- Brief
Your reply should hold only the lines from the records below where "horse" occurs.

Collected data
☆ ☆ ☆ ☆ ☆ ☆ ☆

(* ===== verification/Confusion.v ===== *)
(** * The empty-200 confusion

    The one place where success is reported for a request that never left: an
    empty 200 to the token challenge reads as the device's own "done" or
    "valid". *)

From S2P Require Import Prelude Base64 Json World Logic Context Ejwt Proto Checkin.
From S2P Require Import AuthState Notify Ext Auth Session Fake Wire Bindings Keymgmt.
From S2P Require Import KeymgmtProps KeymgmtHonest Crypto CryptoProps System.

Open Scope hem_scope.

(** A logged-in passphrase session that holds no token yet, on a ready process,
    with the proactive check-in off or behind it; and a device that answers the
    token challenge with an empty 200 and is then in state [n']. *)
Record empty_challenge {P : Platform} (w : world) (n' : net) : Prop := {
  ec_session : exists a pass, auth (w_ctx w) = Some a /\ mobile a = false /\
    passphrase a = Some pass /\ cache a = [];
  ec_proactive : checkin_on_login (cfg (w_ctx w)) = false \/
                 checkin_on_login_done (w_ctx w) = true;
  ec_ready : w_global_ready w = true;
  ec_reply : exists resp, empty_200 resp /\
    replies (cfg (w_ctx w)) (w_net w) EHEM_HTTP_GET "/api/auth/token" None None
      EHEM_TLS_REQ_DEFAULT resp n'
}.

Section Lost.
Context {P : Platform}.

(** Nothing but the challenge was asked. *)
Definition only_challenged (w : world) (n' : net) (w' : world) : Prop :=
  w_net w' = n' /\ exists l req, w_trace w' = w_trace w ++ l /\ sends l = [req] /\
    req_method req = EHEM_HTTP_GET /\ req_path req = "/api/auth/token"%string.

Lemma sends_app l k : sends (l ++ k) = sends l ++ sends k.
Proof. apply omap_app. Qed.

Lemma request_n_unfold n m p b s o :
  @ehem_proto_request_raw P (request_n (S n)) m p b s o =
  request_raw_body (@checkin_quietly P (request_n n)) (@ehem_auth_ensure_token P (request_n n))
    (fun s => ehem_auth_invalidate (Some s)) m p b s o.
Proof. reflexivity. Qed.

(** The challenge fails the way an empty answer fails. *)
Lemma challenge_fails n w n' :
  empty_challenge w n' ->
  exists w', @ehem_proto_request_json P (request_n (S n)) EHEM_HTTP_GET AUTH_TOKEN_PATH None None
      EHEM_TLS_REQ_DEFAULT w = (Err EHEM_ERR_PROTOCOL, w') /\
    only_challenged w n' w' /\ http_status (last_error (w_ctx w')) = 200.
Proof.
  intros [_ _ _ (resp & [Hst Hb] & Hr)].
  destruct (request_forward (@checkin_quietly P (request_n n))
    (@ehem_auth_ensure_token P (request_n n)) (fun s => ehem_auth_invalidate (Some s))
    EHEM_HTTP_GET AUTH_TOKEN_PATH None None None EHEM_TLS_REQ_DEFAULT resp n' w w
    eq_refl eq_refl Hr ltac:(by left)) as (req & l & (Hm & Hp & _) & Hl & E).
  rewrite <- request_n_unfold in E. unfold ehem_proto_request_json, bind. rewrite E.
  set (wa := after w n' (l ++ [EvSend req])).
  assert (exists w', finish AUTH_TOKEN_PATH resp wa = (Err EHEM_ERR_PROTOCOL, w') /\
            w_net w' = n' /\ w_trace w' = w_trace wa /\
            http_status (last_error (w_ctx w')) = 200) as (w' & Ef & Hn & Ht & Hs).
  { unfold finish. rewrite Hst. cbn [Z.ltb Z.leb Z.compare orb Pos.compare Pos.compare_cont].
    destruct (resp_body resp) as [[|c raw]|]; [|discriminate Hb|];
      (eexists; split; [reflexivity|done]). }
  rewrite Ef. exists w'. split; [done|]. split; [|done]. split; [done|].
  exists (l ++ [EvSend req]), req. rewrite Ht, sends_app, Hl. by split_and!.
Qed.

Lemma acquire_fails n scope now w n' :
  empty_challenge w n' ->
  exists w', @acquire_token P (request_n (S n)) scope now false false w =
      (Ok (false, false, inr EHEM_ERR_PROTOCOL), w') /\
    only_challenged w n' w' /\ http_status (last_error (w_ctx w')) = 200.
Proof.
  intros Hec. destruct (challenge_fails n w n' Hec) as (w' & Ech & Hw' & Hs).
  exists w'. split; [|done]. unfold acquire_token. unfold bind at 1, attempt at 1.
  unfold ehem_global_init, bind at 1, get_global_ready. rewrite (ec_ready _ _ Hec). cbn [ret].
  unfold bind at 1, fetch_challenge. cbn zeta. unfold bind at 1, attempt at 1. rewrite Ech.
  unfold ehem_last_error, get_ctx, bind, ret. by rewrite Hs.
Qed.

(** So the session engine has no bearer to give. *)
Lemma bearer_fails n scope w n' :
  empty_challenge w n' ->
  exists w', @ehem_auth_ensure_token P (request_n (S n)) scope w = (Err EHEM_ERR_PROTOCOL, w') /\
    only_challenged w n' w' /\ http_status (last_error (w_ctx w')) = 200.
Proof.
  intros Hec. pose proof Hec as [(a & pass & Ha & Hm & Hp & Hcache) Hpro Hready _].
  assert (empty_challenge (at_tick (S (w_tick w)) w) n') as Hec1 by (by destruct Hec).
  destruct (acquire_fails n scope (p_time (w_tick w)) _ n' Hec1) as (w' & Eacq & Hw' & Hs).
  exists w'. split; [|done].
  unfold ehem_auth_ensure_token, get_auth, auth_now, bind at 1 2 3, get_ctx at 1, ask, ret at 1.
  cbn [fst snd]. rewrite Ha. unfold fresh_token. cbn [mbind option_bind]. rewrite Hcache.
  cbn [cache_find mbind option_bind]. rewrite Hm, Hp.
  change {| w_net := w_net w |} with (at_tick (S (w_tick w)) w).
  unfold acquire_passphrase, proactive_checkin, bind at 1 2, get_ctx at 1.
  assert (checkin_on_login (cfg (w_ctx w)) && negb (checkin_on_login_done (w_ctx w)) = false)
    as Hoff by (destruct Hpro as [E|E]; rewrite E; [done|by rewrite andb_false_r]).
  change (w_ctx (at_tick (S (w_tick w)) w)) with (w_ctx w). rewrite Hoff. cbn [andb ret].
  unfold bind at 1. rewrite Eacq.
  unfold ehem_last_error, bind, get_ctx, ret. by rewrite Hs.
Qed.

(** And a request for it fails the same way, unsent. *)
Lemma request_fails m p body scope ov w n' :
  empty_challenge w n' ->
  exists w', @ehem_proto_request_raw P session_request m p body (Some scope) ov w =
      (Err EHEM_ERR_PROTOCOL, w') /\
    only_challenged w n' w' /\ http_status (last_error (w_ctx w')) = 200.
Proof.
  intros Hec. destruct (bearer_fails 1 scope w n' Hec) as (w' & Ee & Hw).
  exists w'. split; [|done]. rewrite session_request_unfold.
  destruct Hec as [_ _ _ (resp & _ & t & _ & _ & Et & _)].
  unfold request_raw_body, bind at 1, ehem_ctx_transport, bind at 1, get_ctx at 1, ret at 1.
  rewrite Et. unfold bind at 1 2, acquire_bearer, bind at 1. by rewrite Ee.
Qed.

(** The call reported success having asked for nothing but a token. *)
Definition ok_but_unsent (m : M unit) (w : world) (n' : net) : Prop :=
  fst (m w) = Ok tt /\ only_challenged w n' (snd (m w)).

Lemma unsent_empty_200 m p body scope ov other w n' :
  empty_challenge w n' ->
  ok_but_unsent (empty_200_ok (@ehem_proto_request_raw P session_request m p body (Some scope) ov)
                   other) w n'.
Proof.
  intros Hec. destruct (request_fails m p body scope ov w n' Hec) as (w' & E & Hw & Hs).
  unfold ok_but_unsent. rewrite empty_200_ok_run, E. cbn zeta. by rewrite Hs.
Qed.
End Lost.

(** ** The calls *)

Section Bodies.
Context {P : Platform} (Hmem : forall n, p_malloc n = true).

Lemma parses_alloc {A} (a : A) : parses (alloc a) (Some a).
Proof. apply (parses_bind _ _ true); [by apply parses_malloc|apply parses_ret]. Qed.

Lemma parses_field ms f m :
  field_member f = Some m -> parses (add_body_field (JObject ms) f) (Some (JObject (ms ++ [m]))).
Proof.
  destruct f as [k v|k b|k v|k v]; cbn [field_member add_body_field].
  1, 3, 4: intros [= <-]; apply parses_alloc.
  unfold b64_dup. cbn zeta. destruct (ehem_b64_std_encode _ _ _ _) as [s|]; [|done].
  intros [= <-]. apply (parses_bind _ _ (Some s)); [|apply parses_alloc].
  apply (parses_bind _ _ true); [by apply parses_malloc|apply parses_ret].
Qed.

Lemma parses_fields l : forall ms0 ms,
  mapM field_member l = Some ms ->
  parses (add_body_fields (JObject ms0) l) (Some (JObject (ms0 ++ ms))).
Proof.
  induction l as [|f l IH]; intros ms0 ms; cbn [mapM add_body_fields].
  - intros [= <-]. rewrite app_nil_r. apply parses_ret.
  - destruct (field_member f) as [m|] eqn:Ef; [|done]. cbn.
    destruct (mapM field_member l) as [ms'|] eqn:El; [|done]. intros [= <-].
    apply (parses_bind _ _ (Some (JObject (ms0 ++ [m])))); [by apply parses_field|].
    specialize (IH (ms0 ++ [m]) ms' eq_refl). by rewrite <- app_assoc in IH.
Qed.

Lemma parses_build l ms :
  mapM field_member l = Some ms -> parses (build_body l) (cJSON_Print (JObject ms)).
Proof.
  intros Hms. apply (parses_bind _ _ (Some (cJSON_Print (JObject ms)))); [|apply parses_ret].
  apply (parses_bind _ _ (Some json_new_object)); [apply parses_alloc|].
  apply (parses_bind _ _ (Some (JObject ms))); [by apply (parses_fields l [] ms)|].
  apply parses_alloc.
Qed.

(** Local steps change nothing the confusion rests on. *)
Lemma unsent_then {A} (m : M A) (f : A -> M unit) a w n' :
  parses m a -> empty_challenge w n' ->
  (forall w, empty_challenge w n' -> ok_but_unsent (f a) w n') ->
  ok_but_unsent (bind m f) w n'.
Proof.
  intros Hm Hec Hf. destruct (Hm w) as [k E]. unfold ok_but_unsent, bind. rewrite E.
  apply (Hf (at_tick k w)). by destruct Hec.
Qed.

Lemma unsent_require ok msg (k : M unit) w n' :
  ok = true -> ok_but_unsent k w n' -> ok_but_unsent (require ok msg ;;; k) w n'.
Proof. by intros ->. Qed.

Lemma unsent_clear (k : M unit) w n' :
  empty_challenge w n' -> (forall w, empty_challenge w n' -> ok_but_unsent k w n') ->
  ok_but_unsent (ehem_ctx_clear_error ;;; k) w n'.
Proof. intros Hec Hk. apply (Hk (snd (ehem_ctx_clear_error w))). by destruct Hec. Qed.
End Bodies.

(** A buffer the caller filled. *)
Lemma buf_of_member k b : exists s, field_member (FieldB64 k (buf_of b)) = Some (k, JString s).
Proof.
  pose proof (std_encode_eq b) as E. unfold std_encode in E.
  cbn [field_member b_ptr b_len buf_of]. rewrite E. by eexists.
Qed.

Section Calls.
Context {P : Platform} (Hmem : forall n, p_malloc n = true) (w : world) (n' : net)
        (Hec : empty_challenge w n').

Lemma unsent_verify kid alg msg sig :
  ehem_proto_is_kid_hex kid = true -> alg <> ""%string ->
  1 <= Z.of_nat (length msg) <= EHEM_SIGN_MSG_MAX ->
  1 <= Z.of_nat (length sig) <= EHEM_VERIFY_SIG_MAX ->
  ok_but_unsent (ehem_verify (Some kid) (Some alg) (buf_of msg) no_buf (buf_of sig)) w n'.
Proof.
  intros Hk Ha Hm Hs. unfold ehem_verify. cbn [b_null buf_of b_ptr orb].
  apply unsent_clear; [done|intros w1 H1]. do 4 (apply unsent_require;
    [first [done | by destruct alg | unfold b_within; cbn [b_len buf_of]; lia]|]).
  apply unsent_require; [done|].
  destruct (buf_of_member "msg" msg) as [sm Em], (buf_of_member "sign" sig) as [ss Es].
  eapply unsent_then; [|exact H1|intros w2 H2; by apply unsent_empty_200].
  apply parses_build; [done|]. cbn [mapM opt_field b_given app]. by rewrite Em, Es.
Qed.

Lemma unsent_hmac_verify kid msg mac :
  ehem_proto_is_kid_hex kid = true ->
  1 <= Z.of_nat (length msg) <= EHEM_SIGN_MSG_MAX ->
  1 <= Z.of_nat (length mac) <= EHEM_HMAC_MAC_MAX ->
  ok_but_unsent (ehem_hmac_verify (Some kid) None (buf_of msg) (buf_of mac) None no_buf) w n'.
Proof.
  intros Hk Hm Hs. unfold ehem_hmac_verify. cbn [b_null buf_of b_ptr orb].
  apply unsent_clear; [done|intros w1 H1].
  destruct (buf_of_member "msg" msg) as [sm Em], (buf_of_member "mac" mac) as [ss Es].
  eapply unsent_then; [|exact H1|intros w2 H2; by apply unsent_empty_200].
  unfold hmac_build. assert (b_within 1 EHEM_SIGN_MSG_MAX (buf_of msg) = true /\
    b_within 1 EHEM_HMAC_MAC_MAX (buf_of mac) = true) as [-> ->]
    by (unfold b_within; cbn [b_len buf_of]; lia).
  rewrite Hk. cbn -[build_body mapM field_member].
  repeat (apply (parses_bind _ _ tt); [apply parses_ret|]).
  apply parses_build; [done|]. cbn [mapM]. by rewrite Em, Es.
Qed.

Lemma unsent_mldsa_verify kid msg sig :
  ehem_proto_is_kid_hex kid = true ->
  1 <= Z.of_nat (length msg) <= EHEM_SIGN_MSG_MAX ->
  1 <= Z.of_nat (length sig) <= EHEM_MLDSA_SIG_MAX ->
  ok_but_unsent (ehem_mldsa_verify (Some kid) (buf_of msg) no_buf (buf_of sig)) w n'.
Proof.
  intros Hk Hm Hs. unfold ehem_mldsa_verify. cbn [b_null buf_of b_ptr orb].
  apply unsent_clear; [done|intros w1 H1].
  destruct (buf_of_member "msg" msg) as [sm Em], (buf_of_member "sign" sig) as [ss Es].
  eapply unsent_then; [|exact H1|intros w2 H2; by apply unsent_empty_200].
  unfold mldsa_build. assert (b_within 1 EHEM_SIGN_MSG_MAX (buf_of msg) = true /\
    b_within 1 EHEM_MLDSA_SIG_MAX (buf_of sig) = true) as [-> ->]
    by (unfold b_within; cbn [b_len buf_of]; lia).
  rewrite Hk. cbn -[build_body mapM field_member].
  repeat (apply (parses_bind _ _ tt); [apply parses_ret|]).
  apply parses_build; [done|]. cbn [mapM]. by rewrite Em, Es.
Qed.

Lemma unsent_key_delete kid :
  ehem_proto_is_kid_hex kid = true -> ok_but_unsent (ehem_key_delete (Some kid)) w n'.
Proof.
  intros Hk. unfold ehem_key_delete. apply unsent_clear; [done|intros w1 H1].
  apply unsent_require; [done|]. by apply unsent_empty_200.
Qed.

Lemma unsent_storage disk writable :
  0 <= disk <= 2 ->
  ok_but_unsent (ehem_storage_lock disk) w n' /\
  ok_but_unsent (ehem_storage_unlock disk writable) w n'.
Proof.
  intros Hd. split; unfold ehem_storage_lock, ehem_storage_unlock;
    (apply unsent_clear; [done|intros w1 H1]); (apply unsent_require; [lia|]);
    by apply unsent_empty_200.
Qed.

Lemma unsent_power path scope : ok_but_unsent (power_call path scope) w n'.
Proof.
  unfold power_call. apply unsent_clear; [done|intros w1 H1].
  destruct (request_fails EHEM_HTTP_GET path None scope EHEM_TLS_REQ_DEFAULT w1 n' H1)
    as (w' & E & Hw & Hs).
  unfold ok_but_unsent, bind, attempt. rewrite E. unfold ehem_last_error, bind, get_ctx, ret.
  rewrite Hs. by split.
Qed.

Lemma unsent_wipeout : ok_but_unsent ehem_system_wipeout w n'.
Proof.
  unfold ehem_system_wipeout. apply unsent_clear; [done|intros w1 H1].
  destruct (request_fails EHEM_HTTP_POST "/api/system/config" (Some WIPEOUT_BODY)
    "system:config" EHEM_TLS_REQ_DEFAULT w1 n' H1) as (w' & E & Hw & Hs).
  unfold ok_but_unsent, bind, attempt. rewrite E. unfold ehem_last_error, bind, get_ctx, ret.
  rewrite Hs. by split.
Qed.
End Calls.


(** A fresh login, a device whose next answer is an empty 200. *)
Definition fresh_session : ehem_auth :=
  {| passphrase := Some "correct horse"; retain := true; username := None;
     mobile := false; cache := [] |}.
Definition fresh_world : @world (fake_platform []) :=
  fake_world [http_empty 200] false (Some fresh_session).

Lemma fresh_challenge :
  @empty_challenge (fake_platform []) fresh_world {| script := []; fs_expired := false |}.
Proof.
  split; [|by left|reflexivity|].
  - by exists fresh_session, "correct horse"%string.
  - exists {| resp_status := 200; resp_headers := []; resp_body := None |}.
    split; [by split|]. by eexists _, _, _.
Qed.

☆ ☆ ☆ ☆ ☆ ☆ ☆

- Reply
  {| passphrase := Some "correct horse"; retain := true; username := None;
  - by exists fresh_session, "correct horse"%string.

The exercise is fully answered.